For scenes with good light, there isn't a camera on the market that has insufficient dynamic range. In most situations where you might wish your camera had more dynamic range, the proper solution is almost always to fix the light. Generally, fixing the light for landscape photography means waiting for the magic hour. With most other types of photography, it means properly using flash and / or other light modifiers.
Sometimes, but rarely, the whole point of the exercise is to capture some sort of setting with extremes of light. Such light is
not attractive in and of itself, and it is the harshness of the light which one is capturing. In those cases, the scene as you look at it will have lots of areas of reduced contrast, including shadows and highlights where you cannot discern details. Somebody mentioned the cave entrance at noon; in the real world, it would be a black hole, and the puffy clouds overhead would be too painful to look at to see detail. If you're shooting that scene, it's presumably because you want to capture the feeling of looking into a bottomless abyss while in the harsh light of day, and you'd expect the print to have a similar lack of detail in the cave and clouds. If, instead, you really do want to capture the detail in both, you should wait until sunset when the last rays of the Sun gently light up the inside of the cave, at which time that light will be well balanced with the colorful clouds. Or you should be painting the scene as you imagine it rather than trying to photograph it as it isn't.
The most challenging HDR shot I've ever done is here:
http://www.canonrumors.com/forum/index.php?topic=12617.0And that really is very much what the scene looked like as you stood there. Yes, I could have gone all painterly and created something surreal and tonemapped that showed details that you couldn't see, but then it wouldn't look like what the scene actually looked like. You really could only just barely pick out the details in the shadowed parts of the Canyon, and, though glasses, the Sun still looked small and bright with a hole in it but lots of glare surrounding it. And the layers of the Canyon receding into the distance really did almost blend into the horizon, and the foreground really was that bright and contrasty.
If I wanted a painterly photograph of the Canyon, I wouldn't have shot into the Sun during an annular eclipse; I'd have camped out during thunderstorm season and hoped / waited for a day with a good sunset -- and I'd have been on the North Rim, not the South. I'd still have bracketed the exposure and still might have wound up blending a couple of them together, but the final image would largely have looked like the straight-out-of-the-camera middle exposure. If I did blend exposures, it'd most likely just be a simple pair separated by only a couple stops with a gradient blend, simulating a graduated neutral density filter.
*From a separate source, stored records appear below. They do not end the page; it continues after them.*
(** ** With the stitcher *)

Definition clean_event (e : xevent) : Prop :=
  match e with E_fire p => (HASH ∉ xp_label p) /\ (HASH ∉ xp_gpid p) | _ => True end.
Definition mixed : Type := bytes * (marker + xevent).
Definition print_mixed (m : mixed) : bytes :=
  match m.2 with inl a => print_marker m.1 a | inr e => print_event m.1 e end.
Definition mixed_ok (m : mixed) : Prop :=
  match m.2 with inl a => (HASH ∉ m.1) /\ marker_ok a | inr e => event_ok (m.1, e) /\ clean_event e end.
Definition markers (ms : list mixed) : list marker := omap (fun m => match m.2 with inl a => Some a | inr _ => None end) ms.
Definition events (ms : list mixed) : list (bytes * xevent) :=
  omap (fun m => match m.2 with inl _ => None | inr e => Some (m.1, e) end) ms.

Definition TAGS : list string := ["##xagg-guest-quantize##|"; "##xagg-host##|"; "##xagg-guest##|"]%string.

Lemma find_plain tag l : tag ∈ TAGS -> HASH ∉ l -> find_str (str tag) l = None.
Proof.
  intros T H. unfold TAGS in T. rewrite !elem_of_cons in T.
  destruct T as [-> |[-> |[-> |T]]]; [by apply (find_str_none HASH)..|by apply elem_of_nil in T].
Qed.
About the only times I can think of when more single-shot dynamic range is of any significance is for digital fill flash for event photography in bad light. But, even then, either you're doing journalistic-style photography and you should be representing the scene as it is, or you're doing dynamic portrait photography (such as for a wedding) and you're being paid to make the light what it needs to be. In other words, either you should be letting the whites blow and crushing the blacks, or we're right back to fixing the light.
Really, when it comes right down to it, an extra two stops of dynamic range is nothing more than a single file that's the same as a +/- 1 stop bracket already composited together. Big whoop. Saves me the least important step in the creative process.